BetaGeoModel#

class pymc_marketing.clv.models.beta_geo.BetaGeoModel(data, model_config=None, sampler_config=None)[source]#

Beta-Geometric Negative Binomial Distribution (BG/NBD) model for a non-contractual customer population across continuous time.

First introduced by Fader, Hardie & Lee [1], with additional predictive methods and enhancements in [2],[R2639b53c1838-3]_, [4] and [5]

The BG/NBD model assumes dropout probabilities for the customer population are Beta distributed, and time between transactions follows a Gamma distribution while the customer is still active.

This model requires data to be summarized by recency, frequency, and T for each customer, using clv.utils.rfm_summary() or equivalent. Modeling assumptions require T >= recency.
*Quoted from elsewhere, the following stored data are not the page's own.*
Lemma rows_joined_lookup r qpns ths (i j : nat) rows rows' r' :
  rows_joined r qpns ths i rows rows' → length rows' = length rows →
  option_Forall2 (qp_joined r qpns ths i j r') (row ← rows !! j; row !! r') (row ← rows' !! j; row !! r').
Proof.
  intros Hj Hl. destruct (rows !! j) as [row|] eqn:E; cbn.
  - destruct (Hj j row E) as (row' & -> & q & q' & qpn & th & -> & Hq & Hqpn & Hth & Hn & Hc). cbn. unfold qp_joined.
    destruct (decide (r' = r)) as [->|Hne].
    + rewrite Hq, list_lookup_insert_eq by (by eapply lookup_lt_Some). constructor. split; [done|]. by exists qpn, th.
    + rewrite list_lookup_insert_ne by done. destruct (row !! r'); by constructor.
  - rewrite (proj2 (lookup_ge_None rows' j)); [constructor|]. apply lookup_ge_None in E. lia.
Qed.

Lemma ends_joined {C} nr n n' (rows : C → list (list ibv_qp)) (mk : C → list (list ibv_qp) → C) cs cs' r qpns ths :
  (∀ c l, rows (mk c l) = l) → length cs' = length cs → (∀ c, c ∈ cs → rows_ok nr n' (rows c)) → length cs = n →
  (∀ (i : nat) c, cs !! i = Some c → ∃ rows', cs' !! i = Some (mk c rows') ∧ rows_ok nr n' rows' ∧ rows_joined r qpns ths i (rows c) rows') →
  ∀ i j r', option_Forall2 (qp_joined r qpns ths i j r') (c ← cs !! i; row ← rows c !! j; row !! r') (c ← cs' !! i; row ← rows c !! j; row !! r').
Proof.
  intros Hmk Hl Hrows Hn H1 i j r'. destruct (cs !! i) as [c|] eqn:E; cbn.
  - destruct (H1 i c E) as (rows' & -> & [Hlen _] & Hjn). cbn. rewrite Hmk. apply rows_joined_lookup; [done|].
    destruct (Hrows c) as [Hlen' _]; [by eapply list_elem_of_lookup_2|]. congruence.
  - rewrite (proj2 (lookup_ge_None cs' i)); [constructor|]. apply lookup_ge_None in E. lia.
Qed.

Lemma ends_same {C B} (f : C → B) (mk : C → list (list ibv_qp) → C) (P : C → list (list ibv_qp) → nat → Prop) cs cs' :
  (∀ c l, f (mk c l) = f c) → length cs' = length cs →
  (∀ (i : nat) c, cs !! i = Some c → ∃ rows', cs' !! i = Some (mk c rows') ∧ P c rows' i) → f <$> cs' = f <$> cs.
Proof.
  intros Hf Hl H1. apply list_eq. intros i. rewrite !list_lookup_fmap. destruct (cs !! i) as [c|] eqn:E; cbn.
  - destruct (H1 i c E) as (rows' & -> & _). cbn. by rewrite Hf.
  - rewrite (proj2 (lookup_ge_None cs' i)); [done|]. apply lookup_ge_None in E. lia.
Qed.
Lemma ex_up : ∃ ps s' k0 k1, nsteps pool_step 10 (ex_servers, ex_memc) (ps, s') ∧
  ps !! 0%nat = Some (Return (0, k0)) ∧ ps !! 1%nat = Some (Return (1, k1)).
Proof.
  assert (Hup : match schedule ex_schedule ex_servers ex_memc with
                | Some (ps, _) => match ps !! 0%nat, ps !! 1%nat with
                                  | Some (Return (a, _)), Some (Return (b, _)) => (a =? 0) && (b =? 1)
                                  | _, _ => false
                                  end
                | None => false
                end = true) by (vm_compute; reflexivity).
  destruct (schedule ex_schedule ex_servers ex_memc) as [[ps s']|] eqn:E; [|done]. apply schedule_nsteps in E.
  destruct (ps !! 0%nat) as [[[a k0]| |]|] eqn:E0; try done. destruct (ps !! 1%nat) as [[[b k1]| |]|] eqn:E1; try done.
  apply andb_true_iff in Hup as [->%Z.eqb_eq ->%Z.eqb_eq]. by exists ps, s', k0, k1.
Qed.

Lemma cluster_comes_up_witness :
  ∃ c, pool_step (ex_servers, ex_memc) c.
Proof.
  destruct (cluster_comes_up (H := ibv_model) (H0 := memcached_model) 2 2 ex_boot ex_ip ex_memc 0 ex_servers ex_memc ex_start_ok (nsteps_O _ _))
    as (_ & [Hup|Hc]); [|exact Hc].
  destruct (Hup 0%nat) as [kp Hkp]; [lia|]. by unfold ex_servers, servers in Hkp.
Defined.
#[local] Arguments set_read_current x !n /.
#[local] Arguments set_read_ticket x !n /.
#[local] Arguments set_read_handover x !n /.
#[local] Arguments set_write_current x !n /.
#[local] Arguments set_write_ticket x !n /.
#[local] Arguments set_write_handover x !n /.
#[local] Arguments set_window_start x !n /.
#[local] Arguments set_read_window x !n /.
#[local] Arguments set_write_window x !n /.
#[local] Arguments set_r_lock x !n /.
#[local] Arguments set_w_lock x !n /.
#[local] Arguments set_unique_read_key x !n /.
#[local] Arguments set_unique_write_key x !n /.
#[local] Arguments set_unique_addr x !n /.
#[local] Arguments set_node_res x !n /.
#[local] Arguments set_ret_value x !n /.
#[local] Arguments set_wc_lock x !n /.
#[local] Arguments set_wc_buffer x !n /.
#[local] Arguments set_handover_cnt x !n /.
#[local] Arguments Z.eqb : simpl never.
#[local] Arguments serve_read : simpl never.
#[local] Arguments serve_write : simpl never.
#[local] Arguments Z.of_nat : simpl never.
#[local] Arguments Z.add : simpl never.
#[local] Arguments Z.sub : simpl never.
#[local] Arguments wrap : simpl never.
#[local] Arguments key_eqb : simpl never.
#[local] Arguments bool_decide : simpl never.

Lemma run_ld {A} (f : LocalLockNode → A) n : run (ld f) n = Ok (f n, n).
Proof. done. Qed.

Lemma run_st f n : run (st f) n = Ok (tt, f n).
Proof. done. Qed.

Lemma run_fetch_inc get set n : run (fetch_inc get set) n = Ok (get n, set (get n +[8] 1) n).
Proof. done. Qed.

Lemma run_cas_key get set k n :
  run (cas_key get set k) n = Ok (get n, match get n with Some _ => n | None => set (Some k) n end).
Proof. done. Qed.

Lemma run_cas_window n :
  run cas_window n = if window_start n then Ok (false, n) else Ok (true, set_window_start true n).
Proof. unfold cas_window. rewrite run_atomic. by destruct (window_start n). Qed.

Lemma run_lock get set n : get n = false → run (lock get set) n = Ok (tt, set true n).
Proof. intros H. unfold lock. cbn. by rewrite H. Qed.

Lemma run_unlock set n : run (unlock set) n = Ok (tt, set false n).
Proof. done. Qed.

(** The run of a process of accesses, access by access. *)
Ltac np_fields := cbn [read_current read_ticket read_handover write_current write_ticket write_handover window_start read_window write_window r_lock w_lock unique_read_key unique_write_key unique_addr node_res ret_value wc_lock wc_buffer handover_cnt
    set_read_current set_read_ticket set_read_handover set_write_current set_write_ticket set_write_handover set_window_start set_read_window set_write_window set_r_lock set_w_lock set_unique_read_key set_unique_write_key set_unique_addr set_node_res set_ret_value set_wc_lock set_wc_buffer set_handover_cnt
    negb andb orb fst snd].
Ltac np_run :=
  np_fields; repeat (first [ rewrite run_bind | rewrite run_ret | rewrite run_ld | rewrite run_st | rewrite run_fetch_inc
                | rewrite run_cas_key | rewrite run_cas_window | rewrite run_unlock
                | rewrite run_lock by done | rewrite Z.eqb_refl | rewrite bool_decide_true by done
                | rewrite run_await by (np_fields; apply Z.eqb_refl) ]; np_fields).

(** [c] is served and [m] requests from [c] on are queued. *)
Lemma ticket_last c m : 0 <= c < 256 → 1 <= m < 256 → (c +[8] m =? c +[8] 1) = (m =? 1).
Proof.
  intros Hc Hm. unfold wrap. change (2 ^ 8) with 256.
  pose proof (Z.div_mod (c + m) 256). pose proof (Z.mod_pos_bound (c + m) 256).
  pose proof (Z.div_mod (c + 1) 256). pose proof (Z.mod_pos_bound (c + 1) 256).
  destruct (Z.eqb_spec m 1); [subst; by apply Z.eqb_refl|]. apply Z.eqb_neq. nia.
Qed.

Lemma ticket_window c m : 0 <= c < 256 → 0 <= m < 256 → 256 + (c +[8] m) -[8] c = m.
Proof.
  intros Hc Hm. unfold wrap. change (2 ^ 8) with 256.
  rewrite Zminus_mod, Zplus_mod, Z.mod_mod, <- Zplus_mod, <- Zminus_mod by lia.
  replace (256 + (c + m) - c) with (m + 1 * 256) by lia. rewrite Z.mod_add by lia. by apply Z.mod_small.
Qed.

Lemma window_dec m : 1 <= m < 256 → m -[8] 1 = m - 1.
Proof. intros. unfold wrap. change (2 ^ 8) with 256. apply Z.mod_small. lia. Qed.

Lemma ticket_next c m : wrap 8 (wrap 8 (c + 1) + (m - 1)) = wrap 8 (c + m).
Proof. unfold wrap. rewrite Zplus_mod_idemp_l. f_equal. lia. Qed.

Lemma eqb_pred m : (m - 1 =? 0) = (m =? 1).
Proof. destruct (Z.eqb_spec m 1), (Z.eqb_spec (m - 1) 0); lia || done. Qed.

Lemma wrap8_bound z : 0 <= wrap 8 z < 256.
Proof. apply Z.mod_pos_bound. lia. Qed.

Lemma serve_read_first k c m h wc wt wh ww uwk ua nr rv wcl wcb hc r :
  0 <= c < 256 → 1 <= m < 256 →
  let w := wrap 8 (256 + wt - wc) in
  run (serve_read k c r) (LN c (wrap 8 (c + m)) h wc wt wh false 0 ww false false (Some k) uwk ua nr rv wcl wcb hc)
  = Ok ((false, false, r),
        LN (wrap 8 (c + 1)) (wrap 8 (c + m)) (negb (m =? 1)) wc wt wh (negb ((m =? 1) && (w =? 0))) (m - 1) w
           false false (if m =? 1 then None else Some k) uwk ua r.1 r.2 wcl wcb hc).
Proof.
  destruct r as [res v]. intros Hc Hm. unfold serve_read, read_wait, read_served, release_local_read_lock, dec_window. np_run.
  rewrite ticket_last by lia. rewrite negb_involutive.
  assert ((m =? 0) = false) as Em by (apply Z.eqb_neq; lia).
  destruct (Z.eqb_spec m 1) as [->|Hm1]; np_run; rewrite ticket_window by lia; np_run; rewrite ?Em; np_run.
  - rewrite window_dec by lia. change (1 - 1) with 0. np_run. by destruct (256 + wt -[8] wc =? 0); np_run.
  - rewrite window_dec by lia.
    replace (m - 1 =? 0) with false by (symmetry; apply Z.eqb_neq; lia). by np_run.
Qed.

Lemma serve_read_next k c m wc wt wh ww uwk ua nr rv wcl wcb hc r ws :
  0 <= c < 256 → 1 <= m < 256 →
  run (serve_read k c r) (LN c (wrap 8 (c + m)) true wc wt wh ws m ww false false (Some k) uwk ua nr rv wcl wcb hc)
  = Ok ((true, false, (nr, rv)),
        LN (wrap 8 (c + 1)) (wrap 8 (c + m)) (negb (m =? 1)) wc wt wh (ws && negb ((m =? 1) && (ww =? 0))) (m - 1) ww
           false false (if m =? 1 then None else Some k) uwk ua nr rv wcl wcb hc).
Proof.
  destruct r as [res v]. intros Hc Hm. unfold serve_read, read_wait, read_served, release_local_read_lock, dec_window. np_run.
  assert ((m =? 0) = false) as Em by (apply Z.eqb_neq; lia). rewrite Em. np_run.
  rewrite ticket_last by lia. rewrite negb_involutive.
  destruct (Z.eqb_spec m 1) as [->|Hm1]; np_run; rewrite ?Em; np_run.
  - rewrite window_dec by lia. change (1 - 1) with 0. np_run.
    destruct (ww =? 0); np_run; by rewrite ?andb_false_r, ?andb_true_r.
  - rewrite window_dec by lia.
    replace (m - 1 =? 0) with false by (symmetry; apply Z.eqb_neq; lia). np_run. by rewrite andb_true_r.
Qed.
Predictive methods have been adapted from the BetaGeoFitter class in the legacy lifetimes library (see CamDavidsonPilon/lifetimes).

Parameters:
dataDataFrame
DataFrame containing the following columns:
  • customer_id: Unique customer identifier

  • frequency: Number of repeat purchases

  • recency: Time between the first and the last purchase

  • T: Time between the first purchase and the end of the observation period

model_configdict, optional
Dictionary of model prior parameters:
  • alpha: Scale parameter for time between purchases; defaults to Prior("Weibull", alpha=2, beta=10)

  • r: Shape parameter for time between purchases; defaults to Prior("Weibull", alpha=2, beta=1)

  • a: Shape parameter of dropout process; defaults to phi_purchase * kappa_purchase

  • b: Shape parameter of dropout process; defaults to 1-phi_dropout * kappa_dropout

  • phi_dropout: Nested prior for a and b priors; defaults to Prior("Uniform", lower=0, upper=1)

  • kappa_dropout: Nested prior for a and b priors; defaults to Prior("Pareto", alpha=1, m=1)

  • purchase_covariates: Coefficients for purchase rate covariates; defaults to Normal(0, 3)

  • dropout_covariates: Coefficients for dropout covariates; defaults to Normal.dist(0, 3)

  • purchase_covariate_cols: List containing column names of covariates for customer purchase rates.

  • dropout_covariate_cols: List containing column names of covariates for customer dropouts.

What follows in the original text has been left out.